Suraj Nanda, a student, learns ballet at IFBC and tango at Vivek Yadav’s Tango Club India. Academic Anubha Mukherjee learns hip-hop, jazz and funk at Lalita Badhwar’s Ballroom Dreams Dance Studio with her husband, Tapas Sen, who works for a radio channel.

Delhi has always danced the dance in fashion. In the 80s, every wannabe dancer wanted to do the ‘Dirty Dance’ for the climactic lifts they had seen in Dirty Dancing. In 2004, ballroom dancing became the hot tip to reconnect with family, career and self with the Richard Gere-starrer, Shall We Dance. This year’s post-Oscar frenzy around the Black Swan has kept the light burning for ‘Western dances’.

Yadav’s classes, for example, are like a picnic – there’s dancing for sure, but the larger point is about socialising. “Where else will I meet people who like the same kind of dance?” asks Ishita Gupta, 23, a management student. Clearly, dance class is also a time to exchange notes with fellow dancers on the city’s “dance scene”. She knows which restaurants do salsa nights on weekdays and tango on Sundays. No one’s thinking ‘high art’ either. The 30-odd students in Aguilera’s group, try out their swirls and leaps with various degrees of competence – but without stress. Alissa Gupta, 33, a teacher, stretches her leotard-ed legs, (almost) stands on her toes and raises her chin imperiously. “I enjoy the physical demands of ballet, the discipline and the music, though at times, it feels like a losing battle,” says Gupta.

New students, however, have quizzed their teacher about the darkly driven ballet film. “I tell them it’s a just a movie,” says Aguilera. “It’s true ballerinas are competitive. But ballet also teaches you control. My students look for perfection, without obsessing about it.”

Weight-loss — dance’s underlined promise — is also fulfilled more by dancing than gymming, say some students. “I wanted to lose weight fast but fell in love with salsa and Sinatra. The gym plays Bollywood music all day long, so it became no-go,” says Shashant, a tango student.

Anubha Mukherjee, who took to dance in her 40s, has thought deeply about her experience. “In ballroom dancing, the woman is not required to have an individuality, it is the man who leads,” she says. “When he leads well, you dance well…. I did not like my instructor. He made me turn, pushed me, but I was swept off my feet…Tapas, my husband, on the other hand, is patient. All the women in the class are comfortable with him. He does not push but, maybe, it does not make him a great dancer.”

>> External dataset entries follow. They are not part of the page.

(* ===== verification/SqlKeep.v ===== *)
(** * The SQL store: invariants of the rows

    [rows_hold k P Q]: every row of the live table of the kind [k] has [P], and
    every row of its table of deleted objects [Q].  Here is which statement keeps
    it, what a query of such a database gives, and the tactic [keep] for
    programs put together of those.  [GoSql.keeps] is statement by statement, so
    what keeps the invariant keeps it under every schedule. *)

From S2P Require Import Prelude GoStrings GoJson GoSql Model StoreCore SqlSchema SqlCore SqlFrame SqlRows.

Section invariant.
Context (f : DBFlavor) {D : SqlEngine} {T : SqlTables D} {HL : SqlLaws f T}.
Context (k : kind) (P : live_row → Prop) (Q : grave → Prop).

Definition rows_hold (d : sdb) : Prop :=
  map_Forall (λ _ r, P r) (live k d) ∧ map_Forall (λ _ g, Q g) (gone k d).

Lemma rows_hold_rests d d' : rests k d d' → rows_hold d → rows_hold d'.
Proof. intros [El Eg] [Hl Hg]. by split; rewrite ?El, ?Eg. Qed.
Lemma rows_hold_empty d : live k d = ∅ → gone k d = ∅ → rows_hold d.
Proof. intros El Eg. split; [rewrite El|rewrite Eg]; apply map_Forall_empty. Qed.

(** What leaves the tables of the kind alone. *)
Lemma keeps_spared {A} (p : SP A) : spares k p → keeps rows_hold p.
Proof. apply spares_keeps, rows_hold_rests. Qed.

(** ** Queries and loops *)

Lemma keeps_or_missing {A} err o : keeps rows_hold (or_missing (A:=A) err o).
Proof. by destruct o as [?|[]|]. Qed.
Lemma keeps_QueryRow {A} q args (scan : row → outcome message A) err :
  keeps rows_hold (QueryRow q args scan (or_missing err)).
Proof. intros d _. apply keeps_or_missing. Qed.
Lemma keeps_query_row {A} q args (scan : row → outcome message A) : keeps rows_hold (db_QueryRow q args scan).
Proof. by intros d _. Qed.
Lemma keeps_query_rows {A} q args (body : row → outcome error A) : keeps rows_hold (query_rows db_error q args body).
Proof. by intros d _. Qed.
Lemma keeps_iter {A} (g : A → SP unit) l : Forall (λ x, keeps rows_hold (g x)) l → keeps rows_hold (p_iter g l).
Proof. induction 1; [done|]. cbn [p_iter]. by apply keeps_then. Qed.
Lemma keeps_traverse {A B} (g : A → SP B) l : (∀ x, keeps rows_hold (g x)) → keeps rows_hold (p_traverse g l).
Proof.
  intros Hg. induction l as [|x l IH]; [done|]. cbn [p_traverse]. apply keeps_then; [done|]. intros y.
  by apply keeps_then.
Qed.

(** ** Statements *)

Lemma keeps_effect s args q d :
  sends f q s → (∀ d', effect s args d d' → rows_hold d → rows_hold d') → rows_hold d → rows_hold (sql_Exec q args d).2.
Proof.
  intros Hq Hs Hd. destruct (sql_Exec q args d) as [o d'] eqn:He. cbn [snd].
  assert (o = Ok () ∨ o ≠ Ok ()) as [->|Hne] by (destruct o as [[]| |]; [by left|by right..]).
  - apply Hs; [by apply (exec_ok q s)|done].
  - eapply rows_hold_rests; [|exact Hd]. apply (exec_failed q args d o d' He Hne k).
Qed.
Lemma keeps_exec s args q :
  sends f q s → (∀ d d', effect s args d d' → rows_hold d → rows_hold d') → keeps rows_hold (db_Exec q args).
Proof. intros Hq Hs. split; [|done]. intros d. apply (keeps_effect s _ _ _ Hq), Hs. Qed.
Lemma keeps_exec_ignore s args q :
  sends f q s → (∀ d d', effect s args d d' → rows_hold d → rows_hold d') → keeps rows_hold (exec_ignore (E:=error) q args).
Proof. intros Hq Hs. split; [|by intros []]. intros d. apply (keeps_effect s _ _ _ Hq), Hs. Qed.

Lemma keeps_insert name version vals ts q :
  sends f q (Insert k) → length vals = length (data_columns k) → P (vals, ts) →
  keeps rows_hold (db_Exec q (VText name :: VText version :: vals ++ [VInt ts])).
Proof.
  intros Hq Hv Hp. apply (keeps_exec (Insert k)); [done|]. intros d d' He [Hl Hg].
  destruct (He vals ts eq_refl Hv) as (_ & Hlive & Hgone). split; [|by rewrite Hgone].
  rewrite Hlive, decide_True by done. by apply map_Forall_insert_2.
Qed.
Lemma keeps_update columns vals name version q :
  sends f q (Update k columns) → length vals = length columns →
  (∀ r, P r → P (set_columns k columns vals r.1, r.2)) →
  keeps rows_hold (db_Exec q (vals ++ [VText name; VText version])).
Proof.
  intros Hq Hv Hp. apply (keeps_exec (Update k columns)); [done|]. intros d d' He [Hl Hg].
  destruct (He vals name version eq_refl Hv) as [Hlive Hgone]. split; [|by rewrite Hgone].
  rewrite Hlive, decide_True by done.
  intros i r. rewrite lookup_alter_Some. intros [(<- & r0 & Hr0 & ->)|[_ Hr]]; [|by apply (Hl i)].
  by apply Hp, (Hl _ _ Hr0).
Qed.
Lemma keeps_delete name q : sends f q (Delete k) → keeps rows_hold (db_Exec q [VText name]).
Proof.
  intros Hq. apply (keeps_exec (Delete k)); [done|]. intros d d' [Hlive Hgone] [Hl Hg].
  split; [|by rewrite Hgone]. rewrite Hlive, decide_True by done. intros i r [Hr _]%map_lookup_filter_Some. by apply (Hl i).
Qed.
Lemma keeps_insert_deleted name id deleted purge versions q :
  sends f q (InsertDeleted k) → Q (mkGrave id deleted purge versions) →
  keeps rows_hold (db_Exec q [VText name; VText id; VInt deleted; VInt purge; VText versions]).
Proof.
  intros Hq Hgr. apply (keeps_exec (InsertDeleted k)); [done|]. intros d d' (_ & Hgone & Hlive) [Hl Hg].
  split; [by rewrite Hlive|]. rewrite Hgone, decide_True by done. by apply map_Forall_insert_2.
Qed.
Lemma effect_delete_deleted name d d' :
  effect (DeleteDeleted k) [VText name] d d' → rows_hold d → rows_hold d'.
Proof.
  intros [Hgone Hlive] [Hl Hg]. split; [by rewrite Hlive|]. rewrite Hgone, decide_True by done.
  by apply map_Forall_delete.
Qed.
Lemma keeps_delete_deleted name q : sends f q (DeleteDeleted k) → keeps rows_hold (db_Exec q [VText name]).
Proof. intros Hq. apply (keeps_exec (DeleteDeleted k)); [done|]. intros d d'. apply effect_delete_deleted. Qed.
Lemma keeps_delete_ignore name q :
  sends f q (DeleteDeleted k) → keeps rows_hold (exec_ignore (E:=error) q [VText name]).
Proof. intros Hq. apply (keeps_exec_ignore (DeleteDeleted k)); [done|]. intros d d'. apply effect_delete_deleted. Qed.

(** ** What programs return *)

Lemma returns_Done_intro {A} (o : outcome error A) (R : A → Prop) :
  (∀ a, o = Ok a → R a) → returns rows_hold (Done o) R.
Proof. destruct o; simpl; auto. Qed.
Lemma returns_traverse {A B} (g : A → SP B) l (R : B → Prop) :
  (∀ x, returns rows_hold (g x) R) → returns rows_hold (p_traverse g l) (Forall R).
Proof.
  intros Hg. induction l as [|x l IH]; [constructor|]. cbn [p_traverse]. eapply returns_bind; [apply Hg|]. intros y Hy.
  eapply returns_bind; [exact IH|]. intros ys Hys. by constructor.
Qed.
Lemma returns_query_rows {A} q args (body : row → outcome error A) (R : A → Prop) :
  (∀ d rows err r a, rows_hold d → sql_Query q args d = Ok (rows, err) → r ∈ rows → body r = Ok a → R a) →
  returns rows_hold (query_rows db_error q args body) (Forall R).
Proof.
  intros HR d Hd. apply returns_Done_intro. intros l (rs & Hrs & (l' & Hl & H)%o_bind_Ok)%o_bind_Ok.
  destruct rs as [rows err]. cbn [fst snd] in *. destruct err; [done|]. injection H as <-.
  destruct (sql_Query q args d) as [[rows' err']| |] eqn:Hq; simplify_eq/=.
  eapply o_traverse_Forall; [done|]. intros r a Hr Ha. by eapply HR.
Qed.
Lemma returns_QueryRow {A} q args (scan : row → outcome message A) err (R : A → Prop) :
  (∀ d rows err r a, rows_hold d → sql_Query q args d = Ok (rows, err) → r ∈ rows → scan r = Ok a → R a) →
  returns rows_hold (QueryRow q args scan (or_missing err)) R.
Proof.
  intros HR d Hd. unfold first_row. destruct (sql_Query q args d) as [[[|r rows] [err'|]]|[]|] eqn:Hq; cbn; try done;
    try (by destruct err').
  all: destruct (scan r) as [a| |] eqn:Ha; cbn; try done; (eapply HR; [exact Hd|exact Hq|by left|done]).
Qed.

(** ** The rows of the queries *)

Lemma row_of_query a q args d rows err r :
  asks f q a → sql_Query q args d = Ok (rows, err) → r ∈ rows → ∃ full, answers a args d full ∧ r ∈ full.
Proof.
  intros Ha Hq Hr. destruct (query_ok _ _ _ _ _ _ Ha Hq) as (full & Hfull & [rest Hpre] & _).
  exists full. split; [done|]. rewrite Hpre. set_solver.
Qed.
(** A version that is read is a row of the live table. *)
Definition a_version (columns : list string) (r : row) : Prop := ∃ v x, r = project k columns (v, x) ∧ P x.
Lemma version_of_table name columns (l : list (string * live_row)) d r :
  rows_hold d → (∀ p, p ∈ l → p ∈ versions_of k name d) → r ∈ project k columns <$> l → a_version columns r.
Proof.
  intros [Hl _] Hsub ([v x] & -> & Hin)%list_elem_of_fmap. exists v, x. split; [done|].
  apply Hsub, elem_of_versions_of in Hin. by apply (Hl _ _ Hin).
Qed.
Lemma read_latest columns q name d rows err r :
  asks f q (Latest k columns) → rows_hold d → sql_Query q [VText name] d = Ok (rows, err) → r ∈ rows → a_version columns r.
Proof.
  intros Ha Hd Hq Hr. destruct (row_of_query _ _ _ _ _ _ _ Ha Hq Hr) as (full & (l & Hl & _ & ->) & Hin).
  eapply version_of_table; [done| |exact Hin]. intros p Hp%elem_of_take. rewrite <-Hl. destruct Hp as (i & Hi & _).
  by eapply list_elem_of_lookup_2.
Qed.
Lemma read_version columns q name version d rows err r :
  asks f q (Version k columns) → rows_hold d → sql_Query q [VText name; VText version] d = Ok (rows, err) → r ∈ rows →
  a_version columns r.
Proof.
  intros Ha [Hd _] Hq Hr. destruct (row_of_query _ _ _ _ _ _ _ Ha Hq Hr) as (full & -> & Hin).
  destruct (live k d !! (name, version)) as [x|] eqn:Hx; [|by apply not_elem_of_nil in Hin].
  apply list_elem_of_singleton in Hin as ->. exists version, x. split; [done|]. by apply (Hd _ _ Hx).
Qed.
Lemma read_versions columns newest q name d rows err r :
  asks f q (Versions k columns newest) → rows_hold d → sql_Query q [VText name] d = Ok (rows, err) → r ∈ rows →
  a_version columns r.
Proof.
  intros Ha Hd Hq Hr. destruct (row_of_query _ _ _ _ _ _ _ Ha Hq Hr) as (full & (l & Hl & _ & ->) & Hin).
  eapply version_of_table; [done| |exact Hin]. intros p. by rewrite <-Hl.
Qed.
Lemma read_deleted q name d rows err r :
  asks f q (Deleted k) → rows_hold d → sql_Query q [VText name] d = Ok (rows, err) → r ∈ rows →
  ∃ g, r = grave_row name g ∧ Q g.
Proof.
  intros Ha [_ Hd] Hq Hr. destruct (row_of_query _ _ _ _ _ _ _ Ha Hq Hr) as (full & -> & Hin).
  destruct (gone k d !! name) as [g|] eqn:Hg; [|by apply not_elem_of_nil in Hin].
  apply list_elem_of_singleton in Hin as ->. exists g. split; [done|]. by apply (Hd _ _ Hg).
Qed.
End invariant.

(** ** Programs

    Queries keep the invariant; so does everything that is put together of
    programs that keep it. *)
Ltac keep :=
  repeat match goal with
    | |- keeps _ (Done _) => exact I
    | |- keeps _ (p_ret _) => exact I
    | |- keeps _ (p_fail _) => exact I
    | |- keeps _ (QueryRow _ _ _ _) => apply keeps_QueryRow
    | |- keeps _ (db_QueryRow _ _ _) => apply keeps_query_row
    | |- keeps _ (query_rows _ _ _ _) => apply keeps_query_rows
    | |- keeps _ (p_try _) => apply keeps_try
    | |- keeps _ (p_bind _ _) => apply keeps_then
    | |- keeps _ (p_traverse _ _) => apply keeps_traverse
    | |- keeps _ (if ?b then _ else _) => destruct b
    | |- keeps _ (let '(_, _) := ?p in _) => destruct p
    | |- keeps _ (let _ := _ in _) => cbv zeta
    | |- keeps _ (checkNotDeleted _ _ _ _) => unfold checkNotDeleted
    | |- ∀ _, _ => intros ?
    end.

Dr Lalita Badhwar who teaches “social dances, not competition” to young and middle-aged couples like Anubha and Tapas says she has had a couple join in “because they were going on a cruise and didn’t want to stand out on a banquet night which would be followed by dancing and without knowing how to.” Many of her students consider her studio as a finishing school in social grace.

Surgeon Arun Prasad, Badhwar’s student, now has no qualms pairing up with nurses and resident doctors during the hospital’s Annual Day dance. His wife, also a doctor, dances too. Does Badhwar have jealous spouses keeping tabs in her class? “My advice is simple,” she says. “ ‘Instead of feeling jealous, join in’.”